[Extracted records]
▬▬▬
(* ===== verification/Segment.v ===== *)
(** Segment.v -- src/src/apollo/cyber/transport/shm/segment.{h,cc} and state.h

    A segment as one process sees it, over shared memory objects that other
    processes may have mapped too.  The objects live in a heap: an object that
    was removed from the key table stays usable for those who have it mapped.
    What the system calls return is an argument ([Os]); a freshly created object
    is given its state and its blocks by placement new.

    Locks are taken with the operations of block.cc, here in one step each:
    [Block] is about their interleaving.  The attempts of a block's lock at
    its compare-exchange are one try per block.  [None] is undefined behaviour: a null
    pointer or a block outside the array. *)

From S2P Require Import Prelude.
From S2P Require Import ShmConf.
Local Open Scope Z_scope.

(** State of state.h, and the lock counters of the blocks. *)
Record Shm := mkShm {
  need_remap_ : bool;
  wrote_num_ : Z;
  reference_count_ : Z;
  st_ceiling : Z;
  locks : list Z
}.

Definition IncreaseWroteNum (m : Shm) : Shm :=
  mkShm (need_remap_ m) (u32 (wrote_num_ m + 1)) (reference_count_ m) (st_ceiling m) (locks m).
Definition IncreaseReferenceCounts (m : Shm) : Shm :=
  mkShm (need_remap_ m) (wrote_num_ m) (u32 (reference_count_ m + 1)) (st_ceiling m) (locks m).
Definition DecreaseReferenceCounts (m : Shm) : Shm :=
  if reference_count_ m =? 0 then m
  else mkShm (need_remap_ m) (wrote_num_ m) (u32 (reference_count_ m - 1)) (st_ceiling m) (locks m).
Definition set_need_remap (need : bool) (m : Shm) : Shm :=
  mkShm need (wrote_num_ m) (reference_count_ m) (st_ceiling m) (locks m).
Definition with_locks (m : Shm) (l : list Z) : Shm :=
  mkShm (need_remap_ m) (wrote_num_ m) (reference_count_ m) (st_ceiling m) l.

(** TryLockForWrite and TryLockForRead without interference. *)
Definition try_write (l : list Z) (i : Z) : option (bool * list Z) :=
  match zget l i with
  | None => None
  | Some n => if n =? 0 then Some (true, zset l i (-1)) else Some (false, l)
  end.
Definition try_read (l : list Z) (i : Z) : option (bool * list Z) :=
  match zget l i with
  | None => None
  | Some n => if n <? 0 then Some (false, l) else Some (true, zset l i (n + 1))
  end.

Inductive ReadWriteMode := READ_ONLY | WRITE_ONLY.

(** The members of Segment; state_, blocks_ and managed_shm_ are set together. *)
Record Segment := mkSegment {
  init_ : bool;
  mode_ : ReadWriteMode;
  conf_ : ShmConf;
  shm_ : option nat;
  block_buf_addrs_ : gmap Z Z
}.
Definition NewSegment (mode : ReadWriteMode) : Segment := mkSegment false mode NewConf None ∅.
Lemma inv_fetch base n i x :
  inv base n -> in_reach n -> writers n !! i = Some WIdle ->
  inv base (mkN (u64 (next_seq n + 1)) (infos n) (seqs n) (<[i := WInfo (next_seq n) x]> (writers n))
              (pc n) (pos n) (got n) (log n ++ [x])).
Proof.
  intros [Hi Hl Hr Hlog Hsq Hf Hu Hd Hg Hp] [_ Hb] Hw. rewrite u64_small by (unfold is_u64; lia).
  assert (forall s, s < next_seq n -> base <= s -> zget (log n ++ [x]) (s - base) = zget (log n) (s - base)) as Hold.
  { intros s Hs Hs'. apply zget_app_l. lia. }
  constructor; simpl; try done; [lia|rewrite zlen_app; unfold zlen in *; simpl; lia| | | | |].
  - intros j s E. specialize (Hsq _ _ E). lia.
  - intros j w s Hj Hs. apply list_lookup_insert_Some in Hj as [(-> & <- & _)|[Hne Hj]].
    + injection Hs as <-. split; [lia|]. split; [intros E; specialize (Hsq _ _ E); lia|]. simpl.
      rewrite zget_app_r by lia. by replace (next_seq n - base - zlen (log n)) with 0 by lia.
    + destruct (Hf _ _ _ Hj Hs) as (Hin & Hn & Hpe). split; [lia|]. split; [done|].
      destruct w as [|s' y|s']; simpl in *; try done; injection Hs as ->; rewrite Hold by lia; done.
  - intros j k w w' s Hj Hk Es Es'.
    apply list_lookup_insert_Some in Hj as [(-> & <- & _)|[Hne Hj]]; apply list_lookup_insert_Some in Hk as [(<- & <- & _)|[Hne' Hk]].
    + done.
    + injection Es as <-. destruct (Hf _ _ _ Hk Es'). lia.
    + injection Es' as <-. destruct (Hf _ _ _ Hj Es). lia.
    + by eapply Hu.
  - intros s Hs. destruct (decide (s = next_seq n)) as [->|Hne].
    + right. exists i, (WInfo (next_seq n) x). split; [|done]. apply list_lookup_insert_eq. by eapply lookup_lt_Some.
    + destruct (Hd s ltac:(lia)) as [[E1 E2]|(j & w & Hj & Ew)]; [left; rewrite Hold by lia; done|].
      right. exists j, w. split; [|done]. rewrite list_lookup_insert_ne; [done|]. intros ->. rewrite Hw in Hj. by injection Hj as <-.
  - rewrite Hg. symmetry. apply take_app_le. unfold zlen in Hlog. lia.
Qed.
▬▬▬
§ **Work item**: The lines above that hold "ReadWriteMode" are the result; show every one of them.

§ **Answer below**:
Inductive ReadWriteMode := READ_ONLY | WRITE_ONLY.
  mode_ : ReadWriteMode;
Definition NewSegment (mode : ReadWriteMode) : Segment := mkSegment false mode NewConf None ∅.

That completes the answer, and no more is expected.